The problem: Some lines below may hold the string "command". Count them and give only the total.

Supplied entries:
(* ===== verification/ConfigureDaemon.v ===== *)
(** * The configure daemon of a node (configure_daemon.py)

    Functions that start the processes of a node and wait for their ports; the
    provisioner calls them directly for a local cluster and over XML-RPC on
    virtual machines.  What a started process does, whether a port answers and
    what a program prints is the interface [Machines]. *)
From stdpp Require Import base list strings.
From Stdlib Require Import ZArith QArith Lia Strings.Ascii.
From S2P Require Import Prelude PyList PyStr PyText PyExcept PyFuel.
Local Open Scope Z_scope.

Definition CONFIGURE_DAEMON_PORT : Z := 12345.
Definition TEST_DAEMON_PORT : Z := 2082.
Definition NETWORK_MANAGER_PORT : Z := 12347.
Definition LOCAL_NODE_CONF_FILE : string := "node_conf.json".

(** Where a function runs: on the machine of the provisioner or on a node. *)
Inductive location : Type := Here | Vm (i : nat).

#[export] Instance location_eq_dec : EqDecision location.
Proof. solve_decision. Defined.

(** A process: a command line for the shell, or its arguments. *)
Inductive process : Type :=
| Shell (cmd : string)
| Args (command : list string).

#[export] Instance process_eq_dec : EqDecision process.
Proof. solve_decision. Defined.

(** [popen] starts a process, and [output] also waits for what it prints;
    [connect] is [connect_ex((host, port)) == 0]; [sleep] lets time pass. *)
Class Machines (W : Type) : Type := {
  popen : location -> process -> W -> W * outcome unit;
  output : location -> process -> W -> W * outcome string;
  connect : location -> string -> Z -> bool -> W -> W * bool;
  sleep : Q -> W -> W;
}.

Section daemon.
Context {S W E : Type} `{Machines W}.
(** The machines within the state of the caller, and its events. *)
Context (machines : S -> W) (set_machines : W -> S -> S).
Context (started : location -> process -> E).
Abbreviation M A := (PyM S E A).
Abbreviation F A := (PyF S E A).

Definition on_machines {A} (f : W -> W * A) : M A :=
  fun s => let '(w, a) := f (machines s) in (set_machines w s, [], Ret a).

Definition Popen (at_ : location) (p : process) : M unit :=
  py_emit [started at_ p] ;;!
  py_call (fun s => let '(w, r) := popen at_ p (machines s) in (set_machines w s, r)).
Definition Popen_output (at_ : location) (p : process) : M string :=
  py_emit [started at_ p] ;;!
  py_call (fun s => let '(w, r) := output at_ p (machines s) in (set_machines w s, r)).

Definition is_socket_free (at_ : location) (host : string) (port : Z) (tcp : bool) : M bool :=
  on_machines (connect at_ host port tcp).

(** [while not is_socket_free(...): sleep(timeout)] *)
Fixpoint wait_for_port (fuel : nat) (at_ : location) (host : string) (port : Z) (timeout : Q) (tcp : bool) : F unit :=
  match fuel with
  | O => f_more
  | Datatypes.S fuel =>
      let? free := f_lift (is_socket_free at_ host port tcp) in
      if (free : bool) then f_return tt
      else f_lift (on_machines (fun w => (sleep timeout w, tt))) ;;?
           wait_for_port fuel at_ host port timeout tcp
  end.

Fixpoint wait_for_ports (fuel : nat) (at_ : location) (ports_to_check : list Z) (timeout : Q) (tcp : bool) : F unit :=
  match ports_to_check with
  | [] => f_return tt
  | port :: ports =>
      wait_for_port fuel at_ "127.0.0.1" port timeout tcp ;;?
      wait_for_ports fuel at_ ports timeout tcp
  end.

(** [os.path.dirname(os.path.abspath(__file__))] *)
Context (directory : location -> string).

Definition test_daemon_process (at_ : location) (algorithm : string) (algorithm_port : Z) : process :=
  let file_path := py_replace " " "\ " (directory at_) in
  Shell ("python3.4 " +:+ file_path +:+ "/test_daemon.py '' " +:+ algorithm +:+ " "
           +:+ py_str algorithm_port +:+ " &").
Definition run_test_daemon (fuel : nat) (at_ : location) (algorithm : string) (algorithm_port : Z) : F unit :=
  f_lift (Popen at_ (test_daemon_process at_ algorithm algorithm_port)) ;;?
  wait_for_ports fuel at_ [TEST_DAEMON_PORT] (1#2) true.

Definition network_manager_process : process := Args ["sudo"; "./network_manager.py"; LOCAL_NODE_CONF_FILE].
Definition run_network_manager (fuel : nat) (at_ : location) : F unit :=
  f_lift (Popen at_ network_manager_process) ;;?
  wait_for_ports fuel at_ [NETWORK_MANAGER_PORT] (3#10) true.

Definition metadata_process (attribute : string) : process :=
  Args ["curl"; "http://metadata.google.internal/computeMetadata/v1/instance/attributes/" +:+ attribute;
        "-H"; "Metadata-Flavor: Google"].
Definition download_node_config (at_ : location) : F string :=
  let? gcs_node_conf_file := f_lift (Popen_output at_ (metadata_process "clusterConfig")) in
  let? bucket := f_lift (Popen_output at_ (metadata_process "bucket")) in
  f_lift (Popen at_ (Args ["sudo"; "gsutil"; "cp";
    "gs://" +:+ bucket +:+ "/" +:+ gcs_node_conf_file; LOCAL_NODE_CONF_FILE])) ;;?
  f_return ("GCS file download completed " +:+ gcs_node_conf_file).

(** [server] is the directory of the algorithm's custom_server.py; the test
    daemon's address is passed to the node that reports to it. *)
Definition server_process (server node_config_file : string) (test_daemon : option string) : process :=
  match test_daemon with
  | Some d =>
      if String.eqb d "" then Shell ("./" +:+ server +:+ "/custom_server.py " +:+ node_config_file +:+ " &")
      else Shell ("./" +:+ server +:+ "/custom_server.py " +:+ node_config_file +:+ " " +:+ d +:+ " &")
  | None => Shell ("./" +:+ server +:+ "/custom_server.py " +:+ node_config_file +:+ " &")
  end.

Definition run_pso_node (fuel : nat) (at_ : location) (port : Z) (node_config_file : string)
    (test_daemon : option string) : F string :=
  f_lift (Popen at_ (server_process "pysyncobj" node_config_file test_daemon)) ;;?
  wait_for_ports fuel at_ [port] (3#10) false ;;?
  f_return "PSO node started".

Definition run_paxos_node (fuel : nat) (at_ : location) (port : Z) (node_config_file : string)
    (test_daemon : option string) : F string :=
  f_lift (Popen at_ (server_process "paxos" node_config_file test_daemon)) ;;?
  wait_for_ports fuel at_ [port] (3#10) false ;;?
  f_return "Paxos node started".

Definition rethinkdb_master_process (cluster_port driver_port http_port : Z) (canonical_address : string) : process :=
  Shell ("rethinkdb --cache-size 0 --bind all --cluster-port " +:+ py_str cluster_port +:+ " --driver-port "
    +:+ py_str driver_port +:+ " --http-port " +:+ py_str http_port +:+ " --canonical-address "
    +:+ canonical_address +:+ " &").
Definition configure_rethinkdb_master (fuel : nat) (at_ : location) (cluster_port driver_port http_port : Z)
    (canonical_address : string) : F string :=
  f_lift (Popen at_ (rethinkdb_master_process cluster_port driver_port http_port canonical_address)) ;;?
  wait_for_ports fuel at_ [cluster_port; driver_port; http_port] (1#2) true ;;?
  f_return ("RethinkDB master ready on port " +:+ py_str cluster_port).

Definition rethinkdb_follower_process (my_id : Z) (m_ip : string) (m_cp my_cp my_dp my_hp : Z) : process :=
  Shell ("rethinkdb --cache-size 0 --bind all --directory rethinkdb_data" +:+ py_str my_id +:+ " --join "
    +:+ m_ip +:+ ":" +:+ py_str m_cp +:+ " --cluster-port " +:+ py_str my_cp +:+ " --driver-port "
    +:+ py_str my_dp +:+ " --http-port " +:+ py_str my_hp +:+ " &").
Definition configure_rethinkdb_follower (fuel : nat) (at_ : location) (my_id : Z) (m_ip : string)
    (m_cp my_cp my_dp my_hp : Z) : F string :=
  f_lift (Popen at_ (rethinkdb_follower_process my_id m_ip m_cp my_cp my_dp my_hp)) ;;?
  wait_for_ports fuel at_ [my_cp; my_dp; my_hp] (1#2) true ;;?
  f_return ("RethinkDB follower ready on port " +:+ py_str my_cp).

(** [check_call]: the interface's [popen] raises when the command fails. *)
Definition stop_rethinkdb (at_ : location) : F string :=
  f_lift (Popen at_ (Shell "killall rethinkdb")) ;;? f_return "RethinkDB processes stopped".
End daemon.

Output of the task: 3